From a 3D perspective, I was devastated. My life for the next few weeks were solid as I had planned them to be- lots to be excited about and things were falling into place. Then everything came to a halt

As the emails started piling in about shut downs every 10 minutes and work was cancelled, as the news got worse and worse, I knew that I needed to shift my mental, emotional, energetic state- and I did that by implementing intensive self care. What does my self care look like?

  • Face masks! I just love these!

  • Qi Gong

  • Meditation

  • Yoga

  • Jacuzzi time!

  • Epsom salt bath/using it on your chakras in the shower

  • Learning (reading/podcasts)

  • EFT

  • JOURNALING EXTENSIVELY

  • Ginger tea!

And then, after 4 hours, I reached a state of peace. Oddly, what I noticed is I had no interest in reaching out to anyone (which arguably, we’re doing a lot of right now, seeking comfort, sharing woes, getting our social needs met) because I felt so content and well- and again, that’s our choice isn’t it. We can’t control our external circumstances, but we can choose how we feel about it and what we do.
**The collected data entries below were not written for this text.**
(** The body of the loop of [predict], lines 185-246, for one pair of
    [zip(image_names, image_files)].  [Some h]: the body executed
    [return h]; [None]: it ran to its end. *)
Definition process_image (kw : kwargs) (tmp_dir to_path : string)
    (image_names : list string) (name : string) (file : pyfile)
  : M (option handle) :=
  let name := Py.basename name in
  let output_path := Py.path_join tmp_dir (Py.drop_last4 name) in
  let excel_path := output_path ++ "_litter_items.xlsx" in
  emit (EvLoad file) ;;;
  img <- load_image (files kw) file ;;
  results_PLD <- run_PLD img image_names ;;
  emit (EvPLDdf results_PLD) ;;;
  let df_PLD := PLD_df results_PLD "PLD" in
  if (PLD_plot kw && PLQ_plot kw)%bool then
    return_plot (inl results_PLD) "PLD" output_path ;;;
    results_PLQ <- run_PLQ (c_matrix results_PLD) img image_names ;;
    emit (EvPLQdf results_PLQ) ;;;
    let df_PLQ := PLQ_df results_PLQ "PLQ" in
    return_plot (inr results_PLQ) "PLQ" output_path ;;;
    write_workbook excel_path df_PLD df_PLQ ;;;
    if output_type kw =? "Download" then
      fs <- get_fs ;;
      put_fs (make_archive tmp_dir tmp_dir fs) ;;;
      emit (EvArchive (tmp_dir ++ ".zip")) ;;;
      let zip_path := tmp_dir ++ ".zip" in
      h <- open_rb zip_path ;;
      ret (Some h)
    else if output_type kw =? "nextcloud" then
      save_plot_nextcloud (inl results_PLD) "PLD" output_path to_path ;;;
      save_plot_nextcloud (inr results_PLQ) "PLQ" output_path to_path ;;;
      ret None
    else
      emit (EvPrint "no output type selected") ;;;
      ret None
  else if PLD_plot kw then
    return_plot (inl results_PLD) "PLD" output_path ;;;
    let plot_path := output_path ++ "_PLD.jpg" in
    if output_type kw =? "Download" then
      h <- open_rb plot_path ;;
      ret (Some h)
    else if output_type kw =? "nextcloud" then
      save_plot_nextcloud (inl results_PLD) "PLD" output_path to_path ;;;
      ret None
    else
      emit (EvPrint "no output type selected") ;;;
      ret None
  else if PLQ_plot kw then
    results_PLQ <- run_PLQ (c_matrix results_PLD) img image_names ;;
    return_plot (inr results_PLQ) "PLQ" output_path ;;;
    let plot_path := output_path ++ "_PLQ.jpg" in
    if output_type kw =? "Download" then
      h <- open_rb plot_path ;;
      ret (Some h)
    else if output_type kw =? "nextcloud" then
      save_plot_nextcloud (inr results_PLQ) "PLQ" output_path to_path ;;;
      ret None
    else
      emit (EvPrint "no output type selected") ;;;
      ret None
  else
    ret None.

(** [for name, file in zip(image_names, image_files): ...] and the
    [return None] at the end of the function *)
Fixpoint predict_loop (kw : kwargs) (tmp_dir to_path : string)
    (image_names : list string) (items : list (string * pyfile))
  : M (option handle) :=
  match items with
  | [] => ret None
  | (name, file) :: rest =>
      r <- process_image kw tmp_dir to_path image_names name file ;;
      match r with
      | Some h => ret (Some h)
      | None => predict_loop kw tmp_dir to_path image_names rest
      end
  end.

(** Lines 169-181 of [predict]: the models, the inputs and the scratch
    directory. *)
Definition predict_setup (kw : kwargs)
  : M (string * (list string * list pyfile)) :=
  load_models ;;;
  let data := files kw in
  inp <- get_input_data data ;;
  let image_names := fst inp in
  image_files <-
    (if face_detection kw then
       fs <- get_fs ;;
       let out := anonymize_images (snd inp) image_names fs in
       put_fs (snd out) ;;;
       emit (EvAnonymize image_names) ;;;
       ret (fst out)
     else ret (snd inp)) ;;
  tmp_dir <- mkdtemp ;;
  ret (tmp_dir, (image_names, image_files)).

Definition to_path : string := "rshare:iMagine_UC1/results".

(** [predict], called with the keyword arguments [kw] *)
Definition predict (kw : kwargs) : M (option handle) :=
  su <- predict_setup kw ;;
  let tmp_dir := fst su in
  let image_names := fst (snd su) in
  let image_files := snd (snd su) in
  predict_loop kw tmp_dir to_path image_names
    (combine image_names image_files).

End Service.

(** ** Properties of runs, as read off the events *)

Section Traces.

Context {C : Collaborators} {F : FaceDetection}.

(** The files the loop started to load, in order. *)
Fixpoint loaded_files (tr : list event) : list pyfile :=
  match tr with
  | [] => []
  | EvLoad f :: tr' => f :: loaded_files tr'
  | _ :: tr' => loaded_files tr'
  end.

Definition is_PLD (e : event) : bool :=
  match e with EvPLD _ _ _ => true | _ => false end.

Definition is_PLQ (e : event) : bool :=
  match e with EvPLQ _ _ _ _ => true | _ => false end.

Definition is_workbook (e : event) : bool :=
  match e with EvExcel _ _ => true | _ => false end.


(** Something is handed to the caller or to the remote storage. *)
Definition is_delivery (e : event) : bool :=
  match e with
  | EvArchive _ | EvOpen _ | EvRclone _ _ => true
  | _ => false
  end.


(** A file is written, opened or uploaded. *)
Definition is_artifact (e : event) : bool :=
  match e with
  | EvSavefig _ | EvExcel _ _ => true
  | _ => is_delivery e
  end.

Definition count (f : event -> bool) (tr : list event) : nat :=
  List.length (filter f tr).

(** Every call of the quantification stage is given the image and the
    [c_matrix] of the detection call made before it since the last image was
    loaded.  [cur]: the image and matrix of that detection call. *)
Fixpoint quantification_follows_detection (cur : option (image * cmatrix))
    (tr : list event) : Prop :=
  match tr with
  | [] => True
  | EvLoad _ :: tr' => quantification_follows_detection None tr'
  | EvPLD img names m :: tr' =>
      quantification_follows_detection
        (Some (img, c_matrix (PLD_result img names m))) tr'
  | EvPLQ cm img _ _ :: tr' =>
      cur = Some (img, cm) /\ quantification_follows_detection cur tr'
  | _ :: tr' => quantification_follows_detection cur tr'
  end.


Definition two_sheets : list string :=
  ["Litter Detection"; "Litter Quantification"].



(** A workbook is written with the two sheets. *)
Definition workbook_has_two_sheets (e : event) : Prop :=
  match e with
  | EvExcel _ sheet_names => sheet_names = two_sheets
  | _ => True
  end.

(** The console message of the unmatched output type. *)
Definition is_no_output_message (e : event) : bool :=
  match e with
  | EvPrint msg => msg =? "no output type selected"
  | _ => false
  end.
Admittedly there was a sense of guilt that was plaguing me. How dare I feel well when everyone else feels awful about this, and how can I feel well in light of all of this? Well, that’s the best thing we can do, because negativity spreads faster. We want to be the beacons of light that show and grant other people the permission to feel just as empowered right now, despite what we might be facing.
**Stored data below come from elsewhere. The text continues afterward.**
(** * Cross-chain bridge listener: a shallow embedding of [script.py]

    The development follows the layout of the Python module: the
    [DepositEvent] record, the [Config] tables, [BlockchainConnector]
    (the mock listener), [EventProcessor] (validation, enrichment, the
    signature request and the monitoring report) and
    [CrossChainBridgeListener] (connector set-up, the per-chain task and
    [run]).

    Conventions.
    - Python [int] is [Z]; Python [float] is the kernel's binary64 [float].
    - A call that can raise returns a [result]; a method that logs, calls
      other methods or talks HTTP runs in the monad [M], which pairs the
      effects performed so far with the [result].
    - What the outside world answers (an HTTP exchange, a random draw, a
      sleep being cancelled) is an explicit argument.
    - The [Web3] helpers the module imports are an interface ([Web3Lib]);
      its contract is stated as a hypothesis where a proof needs it. *)

From Stdlib Require Import ZArith Lia List String Ascii Bool Sorted DecimalString.
From Stdlib Require Import DecimalPos DecimalZ.
From Stdlib Require Import Floats.PrimFloat Floats.SpecFloat Floats.FloatOps.
From stdpp Require Import base gmap.

Open Scope Z_scope.

(** ** Exceptions and results *)

(** The exception classes that matter to the handlers of the module.
    [CancelledError] derives from [BaseException] only, so that
    [except Exception] lets it through; every other class here derives
    from [Exception]; [aiohttp.ClientError] is the only one caught by
    [except aiohttp.ClientError] ([asyncio.TimeoutError] is not one of its
    subclasses). *)
Inductive exn : Type :=
| ClientError
| TimeoutError
| OverflowError
| ValueError
| KeyError
| CancelledError.

Definition isinstance_Exception (e : exn) : bool :=
  match e with
  | CancelledError => false
  | _ => true
  end.

Definition isinstance_ClientError (e : exn) : bool :=
  match e with
  | ClientError => true
  | _ => false
  end.

Inductive result (A : Type) : Type :=
| Ok (a : A)
| Raise (e : exn).
Arguments Ok {A} a.
Arguments Raise {A} e.

(** ** Data model *)

Record DepositEvent : Type := mkDepositEvent {
  transaction_hash : string;
  source_chain_id : Z;
  destination_chain_id : Z;
  depositor : string;
  recipient : string;
  token_address : string;
  amount : Z;
  nonce : Z
}.

(** A number as the report carries it: the [int] sentinel or a [float]. *)
Inductive pynum : Type :=
| PyInt (z : Z)
| PyFloat (f : float).

(** The JSON body posted to the monitoring service. *)
Record payload : Type := mkPayload {
  tx_hash : string;
  source_chain : Z;
  dest_chain : Z;
  payload_amount : Z;
  value_usd : pynum;
  status : string
}.

(** ** Effects *)

Inductive level : Type := DEBUG | INFO | WARNING | ERROR.

(** One constructor per [logger] call of the module, with those of the
    interpolated values that the properties below refer to. *)
Inductive logmsg : Type :=
| MsgConnectorInit (chain : Z) (url : string)
| MsgListening (chain : Z)
| MsgNewEvent (chain : Z) (tx : string)
| MsgNoNewEvents (chain : Z)
| MsgPollError (chain : Z) (e : exn)
| MsgSessionStarted
| MsgSessionClosed
| MsgProcessing (n src dst : Z)
| MsgInvalidEvent (ev : DepositEvent)
| MsgEnriched (v : float)
| MsgProcessed (n : Z)
| MsgNoSessionForPrice
| MsgFetchedPrice
| MsgPriceClientError (e : exn)
| MsgPriceUnexpected (e : exn)
| MsgRequestingSignatures (message_hash : string)
| MsgNoSessionForReport
| MsgReported (n : Z)
| MsgReportFailed (code : Z)
| MsgReportError (e : exn)
| MsgConfigMissing (chain : Z)
| MsgNoValidChains
| MsgStarting
| MsgCancelled
| MsgShuttingDown
| MsgShutdownComplete.

(** The two downstream steps of [process_event], recorded when called. *)
Inductive call : Type :=
| RequestSignatures (ev : DepositEvent)
| ReportToMonitoring (ev : DepositEvent) (v : pynum).

Inductive effect : Type :=
| Log (l : level) (m : logmsg)
| Call (c : call)
| HttpGet (url : string)
| HttpPost (url : string) (body : payload).

Definition trace : Type := list effect.

(** ** The effect-and-exception monad *)

Definition M (A : Type) : Type := (trace * result A)%type.

Definition ret {A} (a : A) : M A := ([], Ok a).
Definition raise {A} (e : exn) : M A := ([], Raise e).
Definition emit (x : effect) : M unit := ([x], Ok tt).
Definition lift {A} (r : result A) : M A := ([], r).

Definition bind {A B} (m : M A) (k : A -> M B) : M B :=
  match m with
  | (t, Ok a) => let (t', r) := k a in (t ++ t', r)
  | (t, Raise e) => (t, Raise e)
  end.

(** [try: m except ...: h]: [h e] is [Some k] when a handler matches [e]. *)
Definition try_except {A} (m : M A) (h : exn -> option (M A)) : M A :=
  match m with
  | (t, Raise e) =>
      match h e with
      | Some k => let (t', r) := k in (t ++ t', r)
      | None => (t, Raise e)
      end
  | ok => ok
  end.

(** [try: m finally: f]. *)
Definition try_finally {A} (m : M A) (f : M unit) : M A :=
  match m with
  | (t, r) =>
      match f with
      | (t', Ok _) => (t ++ t', r)
      | (t', Raise e) => (t ++ t', Raise e)
      end
  end.

Declare Scope py_scope.
Delimit Scope py_scope with py.
Notation "x <- m ;; k" := (bind m (fun x => k))
  (at level 100, m at next level, right associativity) : py_scope.
Notation "m ;; k" := (bind m (fun _ => k))
  (at level 100, right associativity) : py_scope.
Open Scope py_scope.

Definition log (l : level) (m : logmsg) : M unit := emit (Log l m).

Definition effects {A} (m : M A) : trace := fst m.
Definition outcome {A} (m : M A) : result A := snd m.

(** ** Python numbers *)

(** [str(n)] for an [int]: decimal digits, with a leading minus sign (the
    interpreter's optional limit on the number of digits is left out). *)
Definition str_of_int (z : Z) : string := NilZero.string_of_int (Z.to_int z).

Definition spec_of_int (z : Z) : spec_float :=
  match z with
  | Z0 => S754_zero false
  | Zpos p => S754_finite false p 0
  | Zneg p => S754_finite true p 0
  end.

(** [a / b] on two [int]s: the correctly rounded quotient, [OverflowError]
    when it does not fit a [float]. (The divisor of the module is the
    constant [10**6], so [ZeroDivisionError] has no case here.) *)
Definition int_truediv (a b : Z) : result float :=
  let q := SF2Prim (SFdiv prec emax (spec_of_int a) (spec_of_int b)) in
  if PrimFloat.is_infinity q then Raise OverflowError else Ok q.

(** Truth value of a [float]: anything but zero (a NaN is true). *)
Definition float_truthy (f : float) : bool := negb (PrimFloat.eqb f 0%float).

(** ** Config *)

Module Config.
Definition RPC_ENDPOINTS : gmap Z string :=
  {[ 1 := "https://mainnet.infura.io/v3/YOUR_INFURA_KEY"%string;
     137 := "https://polygon-rpc.com/"%string ]}.

Definition BRIDGE_CONTRACT_ADDRESSES : gmap Z string :=
  {[ 1 := "0xSourceBridgeContractAddress..."%string;
     137 := "0xDestBridgeContractAddress..."%string ]}.

Definition MONITORING_API_ENDPOINT : string :=
  "https://api.monitoring-service.com/v1/bridge-events".

Definition TOKEN_PRICE_API : string :=
  "https://api.coingecko.com/api/v3/simple/price?ids=ethereum&vs_currencies=usd".

Definition LISTENER_POLL_INTERVAL_SECONDS : Z := 5.
End Config.

(** ** The Web3 helpers *)

(** What the module uses of [web3.Web3]:
    [keccak_hex s] is [Web3.keccak(text=s).hex()]. *)
Class Web3Lib : Type := {
  to_hex : Z -> string;
  to_checksum_address : string -> result string;
  is_address : string -> bool;
  keccak_hex : string -> string
}.

(** ** What the outside world answers *)

(** [self.session]: never created, open, or closed. *)
Inductive session_state : Type := NoSession | SessionOpen | SessionClosed.

(** The guard [not self.session or self.session.closed], negated. *)
Definition session_available (s : session_state) : bool :=
  match s with
  | SessionOpen => true
  | _ => false
  end.

(** The value found under [data['ethereum']['usd']], as the code observes
    it: its truth value ([if price:]) and what [float(price)] makes of it.
    The JSON number [0] is [{| py_bool := false; py_float := Ok 0 |}], the
    JSON string ["0"] is [{| py_bool := true; py_float := Ok 0 |}], a JSON
    list with an element is [{| py_bool := true; py_float := Raise _ |}]. *)
Record pyobj : Type := mkPyobj {
  py_bool : bool;
  py_float : result float
}.

(** The price request: an exception raised before [price] is bound (by
    [session.get], [raise_for_status], [response.json] or the two [get]s),
    or the value bound to [price] ([None] when the key is missing). *)
Inductive get_outcome : Type :=
| GetRaises (e : exn)
| GetJson (price : option pyobj).

(** The report request: an exception raised by [session.post], or the
    status code of the response. *)
Inductive post_outcome : Type :=
| PostRaises (e : exn)
| PostStatus (code : Z).

(** Everything the outside world contributes to one [process_event]. *)
Record world : Type := mkWorld {
  session_at_fetch : session_state;
  price_exchange : get_outcome;
  session_at_report : session_state;
  report_exchange : post_outcome
}.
Today, I spent the day sorting through what viruses live within- metaphorically speaking, and not. External circumstances can lead to heavy re-evaluation of the internal, at least I choose to see them this way- and I saw lingering belief patterns that don’t serve me, as well as people that are in my life that have toxic traits. As I got further into this today, I suddenly had a vision of a child, who was clearly below poverty lines, crying, so scared. That affected me profoundly.

I started to realize how self-absorbed the people who exhibit toxic traits are, and that I’d still permitted in my life were, and how that was taking away valuable bandwidth from my life and energy that I could be using to help people who were truly in need. Not to mention, I started to see that I was self absorbed by thinking so much of them, when I could have been using the time and energy I invested in them, or struggled with them, for the higher good. All of those people who are stuck in victim mentality have homes, food, employment, and more. A lot more than they need, yet it’s not enough to them- and here I was feeling helpless in the world because I felt I didn’t have enough to help on the level I wanted- but I realized that couldn’t stop me from contributing what I have right now and bypassing my fears about my future. Because it’s possible those are unfounded, and as quickly as things went downhill, they could go uphill again- we just never know.
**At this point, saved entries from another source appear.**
Lemma X8_confidence_range_witness :
  exists t,
    In t (trends (calculateTrends Samples.seasonZ Samples.recentZ ∅ ∅)) /\
    confidenceScore t <= 100 /\ 0 <= confidenceScore t.
Proof.
  destruct (trends (calculateTrends Samples.seasonZ Samples.recentZ ∅ ∅))
    as [|t l] eqn:E; [vm_compute in E; discriminate E|].
  exists t.
  assert (Ht : In t (trends (calculateTrends Samples.seasonZ Samples.recentZ ∅ ∅))).
  { rewrite E. left. reflexivity. }
  rewrite <- E. split; [exact Ht|].
  destruct (X8_confidence_range Samples.seasonZ Samples.recentZ ∅ ∅ t Ht)
    as [Hup Hlow].
  split; [exact Hup|]. apply Hlow.
  unfold gpOrZero. rewrite lookup_empty. apply Qle_refl.
Defined.

Lemma sortBy_ascending {A : Type} (key : A -> Q) (l : list A) :
  StronglySorted (fun a b => key a <= key b) (sortBy (fun a b => key a - key b) l).
Proof.
  apply Sorted_StronglySorted.
  - intros a b c Hab Hbc. apply (Qle_trans _ _ _ Hab Hbc).
  - assert (Hs := SortFacts.sortBy_sorted (fun a b => key a - key b)).
    eapply Sorted_ind with (P := fun l => Sorted (fun a b => key a <= key b) l);
      [constructor | | apply Hs].
    + intros a l0 _ IH Hd. constructor; [exact IH|].
      destruct Hd; constructor. lra.
    + intros a b. destruct (Qlt_le_dec (key a) (key b)); [left|right]; lra.
Qed.

Lemma statusIs_spec s t : statusIs s t = true <-> status t = s.
Proof.
  unfold statusIs. destruct s, (status t); split; intros H;
    try reflexivity; discriminate.
Qed.

(** X9.  The four candidate lists of a trend analysis are the records of
    their status, each once: buy-low and sell-high candidates by
    descending confidence, breakouts by descending and declines by
    ascending recent z.  A NEUTRAL record is in none of them. *)
Theorem X9_candidate_lists seasonZScores recentZScores seasonStats recentStats :
  let result :=
    calculateTrends seasonZScores recentZScores seasonStats recentStats in
  (Permutation (buyLowCandidates result)
     (List.filter (statusIs BUY_LOW) (trends result)) /\
   StronglySorted (fun a b => confidenceScore b <= confidenceScore a)
     (buyLowCandidates result)) /\
  (Permutation (sellHighCandidates result)
     (List.filter (statusIs SELL_HIGH) (trends result)) /\
   StronglySorted (fun a b => confidenceScore b <= confidenceScore a)
     (sellHighCandidates result)) /\
  (Permutation (breakouts result)
     (List.filter (statusIs BREAKOUT) (trends result)) /\
   StronglySorted (fun a b => recentZ b <= recentZ a) (breakouts result)) /\
  (Permutation (declines result)
     (List.filter (statusIs DECLINE) (trends result)) /\
   StronglySorted (fun a b => recentZ a <= recentZ b) (declines result)) /\
  forall t,
    In t (trends result) ->
    (In t (buyLowCandidates result) <-> status t = BUY_LOW) /\
    (In t (sellHighCandidates result) <-> status t = SELL_HIGH) /\
    (In t (breakouts result) <-> status t = BREAKOUT) /\
    (In t (declines result) <-> status t = DECLINE).
Proof.
  intros result. subst result.
  cbn [calculateTrends trends buyLowCandidates sellHighCandidates breakouts declines].
  repeat split;
    try (symmetry; apply SortFacts.sortBy_perm);
    try apply (SortFacts.sortBy_descending confidenceScore);
    try apply (SortFacts.sortBy_descending recentZ);
    try apply (sortBy_ascending recentZ);
    try (intros Hin; apply SortFacts.sortBy_In, filter_In in Hin;
         apply statusIs_spec; tauto);
    try (intros Hs; apply SortFacts.sortBy_In, filter_In;
         split; [assumption | apply statusIs_spec; exact Hs]).
Qed.

End TrendMore.

(** ** The consistency estimator, continued *)

Module ConsistencyMore.

Import Consistency ConsistencyDisplay.
Local Open Scope Q_scope.

Lemma toFixed3_mono x y : x <= y -> toFixed3 x <= toFixed3 y.
Proof.
  intros H. unfold toFixed3.
  assert (Hr := SumFacts.roundHalfAway_mono (x * 1000) (y * 1000)).
  unfold Qle. simpl. apply Z.mul_le_mono_nonneg_r; [lia|]. apply Hr. lra.
Qed.

Lemma Qmax_spec x y : x <= Qmax x y /\ y <= Qmax x y.
Proof.
  unfold Qmax. destruct (Qle_bool x y) eqn:E.
  - apply Qle_bool_iff in E. lra.
  - apply NumFacts.Qle_bool_false in E. lra.
Qed.

(** The perturbation term [statVariance] is never negative, and it is at
    most 2 for a non-negative stat line. *)
Lemma statVariance_bounds p r a :
  let usage := p + r * (5 # 10) + a * (7 # 10) in
  0 <= Qabs (p - r - a) / Qmax usage 1 /\
  (0 <= p -> 0 <= r -> 0 <= a -> Qabs (p - r - a) / Qmax usage 1 <= 2).
Proof.
  intros usage.
  destruct (Qmax_spec usage 1) as [Hu H1].
  assert (Hpos : 0 < Qmax usage 1) by lra.
  split.
  - apply Qle_shift_div_l; [exact Hpos|]. assert (H := Qabs_nonneg (p - r - a)). lra.
  - intros Hp Hr Ha. apply Qle_shift_div_r; [exact Hpos|].
    assert (Habs : Qabs (p - r - a) <= p + r + a).
    { apply Qabs_Qle_condition. lra. }
    subst usage. lra.
Qed.

Lemma perGame_nonneg (x gp : Q) : 0 <= x -> 0 < gp -> 0 <= x / gp.
Proof.
  intros Hx Hg. apply Qle_shift_div_l; [exact Hg|]. lra.
Qed.

Lemma field_nonneg ps key :
  (forall v, statFields ps !! key = Some v -> 0 <= v) -> 0 <= field ps key.
Proof.
  intros H. unfold field. destruct (statFields ps !! key) as [v|]; simpl.
  - apply H. reflexivity.
  - apply Qle_refl.
Qed.

Ltac cases_on_thresholds :=
  repeat match goal with
         | |- context [Qlt_bool ?a ?b] =>
             let E := fresh "E" in
             destruct (Qlt_bool a b) eqn:E;
             [apply NumFacts.Qlt_bool_iff in E | apply NumFacts.Qlt_bool_false in E]
         | H : context [Qlt_bool ?a ?b] |- _ =>
             let E := fresh "E" in
             destruct (Qlt_bool a b) eqn:E;
             [apply NumFacts.Qlt_bool_iff in E | apply NumFacts.Qlt_bool_false in E]
         end.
Someone asked me today what my takeaway from all of this is, and that answer was:

  1. I see people clearer now- people show their true natures in times of crisis

  2. that I have unwavering faith in the universe and in spirit.

Sometimes point 2 is all we need to be reminded of.

When it got really bad, on Thursday, I sensed so much-

For those of you not into esoteric concepts, this is a good place to stop! For those of you tuned into higher dimensions, here you go:

I’ve felt so much energy- positive, protective energy around me. I’ve seen many many benevolent guides around me, and they seem to be reminding me and supporting me through this. I know that if I’m experiencing this, I’m not the only one.

This reminds me of two times I had an ego death- I had just as many benevolent spirits popping in to say hello- and I was reminded that fear is of the ego, and control is of the ego, and that if we surrender, we’re in good hands.

I know that there are horrible times and I’m not at all belittling the negative impact of this- but I do also know that when there’s something like this, there are good things that come of it too- and I feel hope, because I truly truly feel it.

And in the mean time I’ll do my part and contribute what I can, including researching ways I can volunteer. Because the gift from all of this is free time. But the choice is up to us what we do with it. It’s also our choice what vibration we want to be in.